Plaintiff's medical records from during 2014-2018 reflect multiple complaints by Plaintiff of itching on his back, scratchy throat, chronic congestion, nasal pain, and facial pressure. Id. , pg. 3. The medical records also reflect observation of puss-filled vesicles on Plaintiff's back and fungus on his body. Id. Administrative staff "simply reminded [Plaintiff] of the status quo and instructed him to put in sick call to address his ailments". Id.

Plaintiff filed two grievances, each both related to sanitation and his resulting medical issues, during his time at Stateville – one in October 2014 and one in June 2018. DSOF ¶¶ 21-38. The 2014 grievance identified problems with ants, roaches, spiders, mice, and bird droppings throughout the prison. Id. ¶ 22. Plaintiff also complained that he was having respiratory problems, sleepless nights, headaches, congestion, mucus build-up, and a raspy voice. Id. ¶ 23. In the 2018 grievance, Plaintiff complained about mold, asbestos, birds, bird feces, roaches, and a lack of a dishwasher. Id. ¶ 32. He further complained about respiratory problems, blurred vision, chronic itching, a raspy voice, and mucus build-up. Id. ¶ 34. Plaintiff noted in both grievances that he was receiving medical attention, but that it was not helping. Id. ¶¶ 25, 35. In the latter grievance he requested treatment from a specialist regarding the rash on his back. Id. ¶ 37. Neither grievance identified nor was directed towards any particular staff members. Id. ¶¶ 29, 38. Plaintiff also wrote three additional letters regarding his complaints. PRESP at 2.

In response to Plaintiff's first grievance, the counselor wrote, "glue traps are provided for mice", and the prison makes every effort to keep wildlife out, but "when wildlife enters the living units staff notifies the appropriate department". Id. at 3. There are no documented efforts in the record to move Plaintiff to a more sanitary environment. Id. The medical records reflect some treatment of Plaintiff's symptoms, but no attempts to address their causes or reduce the risk of future harm. Id.

Plaintiff also had verbal conversations with prison staff about the unsanitary conditions, but those conversations were not with Defendant. Id. , pg. 2; DSOF ¶ 19. Plaintiff only ever exchanged "passing greetings" with Defendant. Id.

Defendant was "not the Warden at Stateville for the entire period relevant to Plaintiff's allegations", but he was the Warden when Plaintiff was transferred to Pinckneyville in 2018. Id. ¶¶ 17-18. Plaintiff notes that Defendant was a warden at Stateville at the time that F-House was closed, which occurred in 2016. PRESP at 5.

At the time of Plaintiff's deposition in February 2021, Plaintiff's breathing had improved, but he was still congested, having trouble swallowing, and he still had the rash on his back. DSOF ¶ 40.

Plaintiff filed this lawsuit in March 2020. In May 2020, the Court allowed Plaintiff to proceed on his amended complaint, explaining that his allegations of four-years long constant exposure to pests, feces, and mold in his cells, remainder of his living units, the dining hall, and the prison's kitchen areas, which caused him to suffer respiratory and skin conditions that have not abated, potentially indicated unsanitary conditions of constitutional significance and warranted further inquiry. Dkt. 10. The Court explained that Plaintiff could proceed against Defendant in his individual capacity because the personal involvement of a senior prison official like a warden can be inferred when, as here, a prisoner-plaintiff alleges facts sufficient to raise an inference that conditions are potentially systemic, rather than localized to a particular area of a prison. See Smith v. Dart , 803 F.3d 304, 309 n. 2 (7th Cir. 2015). Id.
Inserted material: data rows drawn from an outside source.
Lemma pick_row_inj (setpoints : list (list num)) :
  Forall (fun a => NoDup a) setpoints ->
  forall r r', (r < total_points setpoints)%nat -> (r' < total_points setpoints)%nat ->
    pick_row setpoints r = pick_row setpoints r' -> r = r'.
Proof.
  induction 1 as [|a rest Ha _ IH]; intros r r' Hr Hr' E.
  - change (total_points []) with 1%nat in *. lia.
  - change (total_points (a :: rest)) with (length a * total_points rest)%nat in *.
    assert (Hne : length a <> 0%nat) by lia.
    cbn [pick_row] in E. injection E as E0 E1.
    apply (proj1 (List.NoDup_nth a NaN)) in E0;
      [| now apply NoDup_ListNoDup | now apply Nat.mod_upper_bound..].
    apply IH in E1; [| apply Nat.Div0.div_lt_upper_bound; lia..].
    rewrite (Nat.div_mod_eq r (length a)), (Nat.div_mod_eq r' (length a)). congruence.
Qed.

(** X10. The rows of the grid that [tile_setpoints_grid] returns are
    exactly the combinations of one value from each array, in the order of
    the arrays; when no array repeats a value, no row occurs twice. *)
Theorem tile_setpoints_grid_is_product (setpoints : list (list num)) (grid : ndarray2) :
  tile_setpoints_grid setpoints = inr grid ->
  (forall row, row ∈ arr_rows grid <-> Forall2 (fun v a => v ∈ a) row setpoints) /\
  (Forall (fun a => NoDup a) setpoints -> NoDup (arr_rows grid)).
Proof.
  intros H. destruct setpoints as [|s0 rest]; [discriminate|].
  rewrite tile_setpoints_grid_eq in H. injection H as <-. cbn [arr_rows].
  set (sps := s0 :: rest). split.
  - intros row. rewrite list_elem_of_fmap. split.
    + intros (r & -> & Hr). apply elem_of_seq in Hr. apply (pick_row_elem sps r). lia.
    + intros Hrow. apply elem_positions in Hrow as (choice & Hch & <-).
      destruct (radix_digits_value _ _ Hch) as [Hd Hv].
      exists (radix_value (map length sps) choice). split.
      * change (row_of_choice sps choice =
                pick_row sps (radix_value (map length sps) choice)).
        now rewrite pick_row_digits, Hd.
      * apply elem_of_seq. unfold total_points. lia.
  - intros Hnd. apply NoDup_fmap_2_strong; [|apply NoDup_seq].
    intros r r' Hr Hr' E. apply elem_of_seq in Hr, Hr'.
    apply (pick_row_inj sps Hnd); [lia | lia | exact E].
Qed.

End GridValues.

Lemma tile_setpoints_grid_is_product_witness :
  (forall row,
     row ∈ [[Num 1; Num 10]; [Num 2; Num 10]; [Num 3; Num 10];
            [Num 1; Num 20]; [Num 2; Num 20]; [Num 3; Num 20]] <->
     Forall2 (fun v a => v ∈ a) row [[Num 1; Num 2; Num 3]; [Num 10; Num 20]]) /\
  (Forall (fun a => NoDup a) [[Num 1; Num 2; Num 3]; [Num 10; Num 20]] ->
   NoDup [[Num 1; Num 10]; [Num 2; Num 10]; [Num 3; Num 10];
          [Num 1; Num 20]; [Num 2; Num 20]; [Num 3; Num 20]]).
Proof.
  apply (tile_setpoints_grid_is_product [[Num 1; Num 2; Num 3]; [Num 10; Num 20]]
           (mkArray2 2 [[Num 1; Num 10]; [Num 2; Num 10]; [Num 3; Num 10];
                        [Num 1; Num 20]; [Num 2; Num 20]; [Num 3; Num 20]])).
  reflexivity.
Defined.

(** * Configuring the set-points *)

Section SetpointsGrid.

Context {dev : Type}.
Implicit Types (w : world dev).

(** X11. [set_setpoints_grid] on two arrays stores the grid of their
    combinations, first array varying fastest, and describes it in the plot
    info: [xlen] and [ylen] are the lengths of the two arrays, their
    product is the number of rows, and the grid is flagged as 2-D. *)
Theorem set_setpoints_grid_two (s0 s1 : list num) w :
  exists w' grid,
    set_setpoints_grid [s0; s1] w = Done tt w' /\
    _setpoints w' = SpArray grid /\
    _plot_info w' !! "xlen" = Some (AInt (length s0)) /\
    _plot_info w' !! "ylen" = Some (AInt (length s1)) /\
    _plot_info w' !! "2D-grid" = Some (ABool true) /\
    arr_ncols grid = 2%nat /\
    length (arr_rows grid) = (length s0 * length s1)%nat /\
    forall r, (r < length s0 * length s1)%nat ->
      arr_rows grid !! r =
      Some [nth (r mod length s0) s0 NaN; nth (r / length s0) s1 NaN].
Proof.
  unfold set_setpoints_grid. unfold bind at 1. cbn [modify].
  unfold bind at 1. rewrite tile_setpoints_grid_eq. cbn [lift ret modify].
  eexists _, _. split; [reflexivity|]. cbn [_setpoints _plot_info set_setpoints_field
    set_plot_info arr_ncols arr_rows].
  split; [reflexivity|].
  split; [now rewrite !lookup_insert_ne, lookup_insert_eq by discriminate|].
  split; [now rewrite lookup_insert_ne, lookup_insert_eq by discriminate|].
  split; [now rewrite lookup_insert_eq|].
  split; [reflexivity|].
  assert (Htot : total_points [s0; s1] = (length s0 * length s1)%nat)
    by (unfold total_points; cbn; lia).
  unfold arr_rows.
  split; [now rewrite length_map, length_seq|].
  intros r Hr. rewrite Htot, list_lookup_fmap, lookup_seq_lt by exact Hr.
  cbn [fmap option_fmap option_map pick_row Nat.add].
  assert (length s0 <> 0)%nat by lia.
  rewrite (Nat.mod_small (r / length s0)) by (apply Nat.Div0.div_lt_upper_bound; lia).
  reflexivity.
Qed.

(** X12. On any other number of arrays [set_setpoints_grid] leaves the
    plot info as it is, so that a 2-D flag and the lengths of an earlier
    two-array grid stay in force for the new grid. On no array at all it
    raises [IndexError] and changes nothing. *)
Theorem set_setpoints_grid_keeps_plot_info (setpoints : list (list num)) w :
  length setpoints <> 2%nat ->
  match setpoints with
  | [] => set_setpoints_grid setpoints w = Raised IndexError w
  | _ :: _ =>
      exists w' grid,
        set_setpoints_grid setpoints w = Done tt w' /\
        _setpoints w' = SpArray grid /\
        arr_ncols grid = length setpoints /\
        length (arr_rows grid) = total_points setpoints /\
        _plot_info w' = _plot_info w
  end.
Proof.
  intros Hlen. destruct setpoints as [|s0 rest]; [reflexivity|].
  assert (Hgrid : forall pre : M dev unit,
            pre w = Done tt w ->
            exists w' grid,
              (pre ;;; grid <- lift (tile_setpoints_grid (s0 :: rest)) ;;
               modify (set_setpoints_field (SpArray grid))) w = Done tt w' /\
              _setpoints w' = SpArray grid /\
              arr_ncols grid = length (s0 :: rest) /\
              length (arr_rows grid) = total_points (s0 :: rest) /\
              _plot_info w' = _plot_info w).
  { intros pre Hpre. unfold bind at 1. rewrite Hpre.
    unfold bind at 1. rewrite tile_setpoints_grid_eq. cbn [lift ret modify].
    eexists _, _. split; [reflexivity|]. cbn [_setpoints set_setpoints_field arr_ncols arr_rows].
    split; [reflexivity|]. split; [reflexivity|]. unfold arr_rows.
    split; [now rewrite length_map, length_seq | reflexivity]. }
  unfold set_setpoints_grid.
  destruct rest as [|s1 [|s2 rest]]; [apply Hgrid; reflexivity | | apply Hgrid; reflexivity].
  cbn in Hlen. congruence.
Qed.

(** X13. [set_setpoints] on a 1-D array of N values stores an N x 1 array
    whose only column is the array given; it clears the 2-D flag of the
    plot info and leaves its other entries. *)
Theorem set_setpoints_column (a : list num) w :
  exists w',
    set_setpoints (Arg1D a) w = Done tt w' /\
    sp_len (_setpoints w') = length a /\
    sp_col (_setpoints w') 0 = inr a /\
    (forall i, sp_col (_setpoints w') (S i) = inl IndexError) /\
    _plot_info w' !! "2D-grid" = Some (ABool false) /\
    (forall k, k <> "2D-grid" -> _plot_info w' !! k = _plot_info w !! k).
Proof.
  eexists. split; [reflexivity|].
  cbn [_setpoints _plot_info set_plot_info set_setpoints_field sp_len sp_col
       reshape_column arr_rows].
  split; [apply length_map|].
  split; [|split; [reflexivity|split]].
  - unfold arr_col. cbn. rewrite map_map. cbn. now rewrite map_id.
  - apply lookup_insert_eq.
  - intros k Hk. now rewrite lookup_insert_ne.
Qed.

End SetpointsGrid.

Lemma set_setpoints_grid_keeps_plot_info_witness :
  exists w' grid,
    set_setpoints_grid [[Num 1; Num 2]; [Num 10; Num 20]; [Num 5; Num 6]]
      (Example.lab tt Example.uuid_a) = Done tt w' /\
    _setpoints w' = SpArray grid /\
    arr_ncols grid = 3%nat /\
    length (arr_rows grid) = 8%nat /\
    _plot_info w' = _plot_info (Example.lab tt Example.uuid_a).
Proof.
  apply (set_setpoints_grid_keeps_plot_info
           [[Num 1; Num 2]; [Num 10; Num 20]; [Num 5; Num 6]]
           (Example.lab tt Example.uuid_a)).
  discriminate.
Defined.

(** * Set-points with too few columns *)

Section Columns.

Context {dev : Type}.
Implicit Types (w : world dev).

Lemma settable_darrs_short (a : ndarray2) (spars : list (Settable dev)) :
  forall i, spars <> [] -> (arr_ncols a < i + length spars)%nat ->
    settable_darrs i spars (SpArray a) = inl IndexError.
Proof.
  induction spars as [|s rest IH]; intros i Hne Hlen; [congruence|].
  cbn [settable_darrs sp_col]. unfold arr_col.
  destruct (Nat.ltb_spec i (arr_ncols a)) as [Hi|Hi]; [|reflexivity].
  rewrite IH; [reflexivity | | cbn [length] in Hlen; lia].
  destruct rest; [cbn in Hlen; lia | discriminate].
Qed.

Lemma initialize_dataset_short (a : ndarray2) (spars : list (Settable dev))
    (gpars : list (Gettable dev)) w :
  (arr_ncols a < length spars)%nat \/ arr_ncols a = 0%nat ->
  initialize_dataset spars (SpArray a) gpars w = Raised IndexError w.
Proof.
  intros Hcols. unfold initialize_dataset, bind.
  destruct spars as [|s spars].
  - cbn [settable_darrs lift ret sp_col]. unfold arr_col.
    destruct Hcols as [Hc|Hc]; [cbn in Hc; lia|]. now rewrite Hc.
  - rewrite settable_darrs_short; [reflexivity | discriminate |].
    destruct Hcols as [Hc|Hc]; cbn [length] in *; lia.
Qed.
Defendant now moves for summary judgment in his favor and against Plaintiff.

II. Discussion

Summary judgment is appropriate if there is no genuine dispute as to any material fact and the movant is entitled to judgment as a matter of law. Fed. R. Civ. P. 56(a). A genuine dispute of material fact exists if "the evidence is such that a reasonable jury could return a verdict for the nonmoving party." Anderson v. Liberty Lobby, Inc. , 477 U.S. 242, 248, 106 S.Ct. 2505, 91 L.Ed.2d 202 (1986). The party moving for summary judgment bears the burden of proving the absence of such a dispute. See Celotex Corp. v. Catrett , 477 U.S. 317, 323, 106 S.Ct. 2548, 91 L.Ed.2d 265 (1986). All facts and reasonable inferences are construed in the light most favorable to the nonmoving party. Chaib v. Geo Grp., Inc. , 819 F.3d 337, 341 (7th Cir. 2016).

A prisoner's claim of unconstitutional conditions of confinement is analyzed under the Eighth Amendment's cruel and unusual punishment clause. Farmer v. Brennan , 511 U.S. 825, 834, 114 S.Ct. 1970, 128 L.Ed.2d 811 (1994). To establish a constitutional violation with respect to a prisoner's living conditions, he must be able to demonstrate both: (1) the conditions were objectively so adverse that they deprived him "of the minimal civilized measure of life's necessities," and (2) the defendant acted with deliberate indifference to the conditions. Townsend v. Fuchs , 522 F.3d 765, 773 (7th Cir. 2008) (quoting Farmer , 511 U.S. at 834, 114 S.Ct. 1970 ). Life's necessities include shelter, heat, clothing, sanitation, and hygiene items. See Budd v. Motley , 711 F.3d 840, 842-43 (7th Cir. 2013) ; Gillis v. Litscher , 468 F.3d 488, 493 (7th Cir. 2006). A deprivation must be sufficiently serious; that is, the condition must create a serious risk to an inmate's health or safety or be sufficiently prolonged so as to cause significant pain or discomfort. When assessing the objective severity of conditions of confinement, the Court must consider their nature, duration, and any harm caused by the conditions. See Thomas v. Illinois , 697 F.3d 612, 614-15 (7th Cir. 2012). Certain conditions may establish an Eighth Amendment violation in combination when they would not do so alone. Gray v. Hardy , 826 F.3d 1000, 1005 (7th Cir. 2016). And some conditions, if endured for a significant period of time, may be sufficient to implicate the Constitution where a short-term problem might not be. Gray , 826 F.3d at 1005.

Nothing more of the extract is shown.